Trajectoire d’orfèvre
Dimanche, ils ont empanné plusieurs fois pour se replacer dans la meilleure veine de vent et venir chercher l’angle optimal. Désormais, ils sont lancés pleine balle vers l’ouest : tout glisse, tout est rapide. L’IMOCA Association Petits Princes - Quéguiner paraît ivre de portance. « La mer est hyper plate. On sent que le bateau va bien, il est agréable à vivre. Il fait beau, il fait chaud, et je prends vraiment beaucoup de plaisir sur cette Transat Café L’Or », a commenté Elodie, ce matin. Mais la facilité apparente est un leurre. L’anticyclone des Açores n’est pas loin au nord.

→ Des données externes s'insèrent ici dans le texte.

(** What members of a committee see is at most the weight of those who took part. *)
Lemma luw_bound l y : members s l -> Forall (has_latest latest) l ->
  0 <= luw s latest sns l y <= wt (weights s) (is_yes latest).
Proof.
  intros M La. pose proof (weights_nonneg s WO) as Hn.
  assert (0 <= wt (weights s) (is_yes latest)) as H0 by (by apply wt_nonneg).
  unfold luw. destruct (latest !! y) as [[h|]|]; [|lia..]. destruct (units s !! h) as [u|]; [|lia].
  pose proof (members_filter s (cansee s sns u) l M) as Mf. unfold seenw. split; [by apply (list_wt_bound s WO)|].
  destruct Mf as [D L]. rewrite list_wt_eq by done. apply wt_le; [done|]. intros i _ Hi%bool_decide_eq_true.
  apply list_elem_of_In, filter_In in Hi as [Hi%list_elem_of_In _]. rewrite Forall_forall in La.
  destruct (La i Hi) as [h' Eh']. unfold is_yes. by rewrite Eh'.
Qed.

Definition quorums_ok (m : ValidatorMap Weight) : Prop :=
  length m = n /\ Forall (fun q => 0 <= q <= wt (weights s) (is_yes latest)) m.

Lemma set_quorums {E} q l m : quorums_ok m -> Forall (fun y => (y < n)%nat) l ->
  0 <= q <= wt (weights s) (is_yes latest) ->
  exists m', fold_res (E:=E) (fun m vidx => vm_set m vidx q) m l = Ok m' /\ quorums_ok m'.
Proof.
  intros Hm Hl Hq. apply fold_res_inv; [|done]. intros y m' Hy [Len Fa]. rewrite Forall_forall in Hl.
  unfold vm_set. rewrite (proj2 (Nat.ltb_lt _ _)) by (rewrite Len; by apply Hl). eexists. split; [done|].
  split; [by rewrite length_insert|by apply Forall_insert].
Qed.

Lemma quorum_loop_ok {E} fuel : forall l m, members s l -> Forall (has_latest latest) l -> quorums_ok m ->
  (length l < fuel)%nat ->
  exists m', quorum_loop (E:=E) fuel s latest {| sequence_numbers := sns |} l m = Ok m' /\ quorums_ok m'.
Proof.
  induction fuel as [|fuel IH]; intros l m M La Hm Hf; [lia|]. cbn [quorum_loop]. unfold committee_quorum.
  rewrite (map_res_Ok _ (luw s latest sns l)).
  2: { intros y Hy. rewrite Forall_forall in La. by apply (member_weight_eq s WF WO latest LA sns l y SL M (La y Hy)). }
  cbn [mbind res_bind mret res_ret]. destruct l as [|y0 l0]; [by exists m|].
  set (l := y0 :: l0) in *. destruct (list_min_spec (luw s latest sns l <$> l)) as (q & -> & Hin & Hle); [done|].
  apply list_elem_of_fmap in Hin as (y & Hq & Hy). pose proof (luw_bound l y M La) as Hb. rewrite <- Hq in Hb.
  assert (q < uint_max 64) as Hlt.
  { pose proof (wt_le (weights s) (is_yes latest) (fun _ => true) (weights_nonneg s WO) ltac:(done)) as Hw.
    rewrite wt_all in Hw. lia. }
  assert (u64_add (E:=E) q 1 = Ok (q + 1)) as ->.
  { unfold u64_add, plain_add, checked_add. by rewrite (proj2 (Z.leb_le _ _)) by lia. }
  cbn [mbind res_bind].
  destruct (prune_committee_spec s WF WO latest LL LA (E:=E) sns (q + 1) l SL M La) as (l' & dr & -> & M' & Hp & Q & _).
  cbn [mbind res_bind].
  assert (Forall (fun z => (z < n)%nat) dr) as Hdr.
  { destruct M as [_ Hl]. rewrite Forall_forall in *. intros z Hz. apply Hl. rewrite Hp. set_solver. }
  destruct (set_quorums (E:=E) q dr m Hm Hdr Hb) as (m' & -> & Hm'). cbn [mbind res_bind].
  apply IH; [done| |done|].
  - rewrite Forall_forall in *. intros z Hz. apply La. rewrite Hp. set_solver.
  - destruct dr as [|d dr]; [|apply Permutation_length in Hp; rewrite length_app, length_cons in Hp; lia].
    rewrite app_nil_r in Hp. exfalso. assert (y ∈ l') as Hy' by (by rewrite <- Hp). specialize (Q y Hy').
    pose proof (luw_sub s WO latest LL sns l' l y M' M ltac:(intros z; by rewrite Hp)). lia.
Qed.

End Round.

(** ** The rewards of one block *)

Lemma filter_members (f : nat * Observation -> bool) pan : length pan = n ->
  members s (List.filter f (enumerate pan)).*1.
Proof.
  intros Hl. split.
  - eapply sublist_NoDup; [apply (NoDup_seq 0 (length pan))|]. unfold enumerate. generalize 0%nat. clear Hl.
    induction pan as [|o pan IH]; intros k; cbn; [done|]. destruct (f _); cbn; [by apply sublist_skip|by apply sublist_cons].
  - apply Forall_forall. intros y ([i o] & -> & H)%list_elem_of_fmap. apply list_elem_of_In, filter_In in H as [H _].
    apply list_elem_of_In, elem_of_enumerate in H. rewrite <- Hl. by eapply lookup_lt_Some.
Qed.

(** Rewards of at most [k] blocks. *)
Definition paid (k : Z) (r : ValidatorMap Z) : Prop := length r = n /\
  forall y x w, r !! y = Some x -> weights s !! y = Some w -> 0 <= x /\ total * x <= k * max_reward * w.

Lemma paid_nothing k : rewards_u64 -> 0 <= k -> paid k (replicate n 0).
Proof.
  intros [R1 R2] Hk. split; [apply length_replicate|]. intros y x w [-> _]%lookup_replicate Ew.
  pose proof (weights_nonneg s WO) as Hn. rewrite Forall_forall in Hn. specialize (Hn w ltac:(by eapply list_elem_of_lookup_2)).
  unfold max_reward, is_uint in *. assert (0 <= k * Z.max (block_reward (params s)) (reduced_block_reward (params s))) by (apply Z.mul_nonneg_nonneg; lia).
  split; [lia|]. rewrite Z.mul_0_r. by apply Z.mul_nonneg_nonneg.
Qed.

Lemma assign_all {E} h u r_id : units s !! h = Some u -> exists aw latest,
  fold_res (E:=E) (assign s r_id) (0, replicate (length (u_panorama u)) None) (enumerate (u_panorama u)) = Ok (aw, latest) /\
  assigned_ok n (aw, latest) /\ aw <= total.
Proof.
  intros Eu. pose proof (wfu_len _ _ _ (wf_units _ WF _ _ Eu)) as Hl. pose proof (weights_nonneg s WO) as Hn.
  assert (forall y h', u_panorama u !! y = Some (ObsCorrect h') -> exists u', units s !! h' = Some u' /\ creator u' = y) as K.
  { intros y h' Hy. destruct (wfu_entries _ _ _ (wf_units _ WF _ _ Eu) y h' Hy) as (u' & ? & ? & _). by exists u'. }
  destruct (fold_res_enum (E:=E) (assign s r_id) assigned_ok (u_panorama u))
    with (b := (0 : Weight, replicate (length (u_panorama u)) (None : option Hash))) as ([aw latest] & Hf & A).
  - intros i o acc Ho. by apply (assign_ok (u_panorama u)).
  - assert (forall y, is_yes (replicate (length (u_panorama u)) None) y = false) as Hno.
    { intros y. unfold is_yes. destruct (replicate _ _ !! y) eqn:Ey; [|done]. by apply lookup_replicate in Ey as [-> _]. }
    split; cbn [fst snd]; [by rewrite length_replicate|by intros y h' [? _]%lookup_replicate|intros y; by rewrite Hno| |by apply wt_nonneg].
    rewrite wt_none; [done|]. intros y _. apply Hno.
  - rewrite Hl in A. exists aw, latest. split_and!; [done|done|]. etrans; [apply (ao_bound _ _ A)|].
    rewrite <- wt_all. by apply wt_le.
Qed.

L’Atlantique impose ici de savoir viser juste. Toute la science du moment est dans la nuance : rester dans le meilleur gradient possible. Ni se faire aspirer vers le vide au nord, ni trop allonger la route au sud. « L’enjeu, à présent, ça va être de rester sur ce bord tribord amure sur lequel on est, mais en le travaillant bien. Le but reste de trouver le meilleur compromis. Et s’il faut faire un ou deux petits recalages un peu plus au sud pour optimiser, on ne se l’interdira pas. » Les prochaines heures seront moins dans la manœuvre, et plus dans la finesse, la concentration, la précision.
Le mental, arme invisible
Les transats se décident souvent sur des nuances infimes. Les grands marins n’oublient jamais cette règle. Le mental n’est jamais de l’ornement. Il est l’outil déterminant dans les moments où "le tableau de marque" ne sourit pas à l’instant T. La course au large, depuis toujours, offre ses accès de justice poétique à ceux qui tiennent le fil. Ce duo-là a cette fibre en ADN : l’endurance intérieure. « Oui, les bateaux de tête ont un peu fait le break. De notre côté, on récupère du vent, mais pas encore avec la même densité qu’eux », a précisé la Finistérienne. Et c’est précisément pour ça qu’il faut, ici, croire. Pas croire "au hasard" mais croire au mouvement. Au fait que l’océan a encore une multitude de cartes à distribuer. « Rien n’est figé. Dans ce régime, ça peut vite se ré-ouvrir. Une bascule, un grain, un décalage... et tout peut re-bouger. Il y a toujours des surprises possibles. » Alors ils avancent avec la posture d’un binôme qui se bat pour une victoire. Parce que c’est exactement ainsi que l’on devient dangereux. Et que l’on revient. « On navigue comme si on était dans la tête de flotte, avec la même intensité, les mêmes exigences, les mêmes prises de décision, et la même dynamique positive. »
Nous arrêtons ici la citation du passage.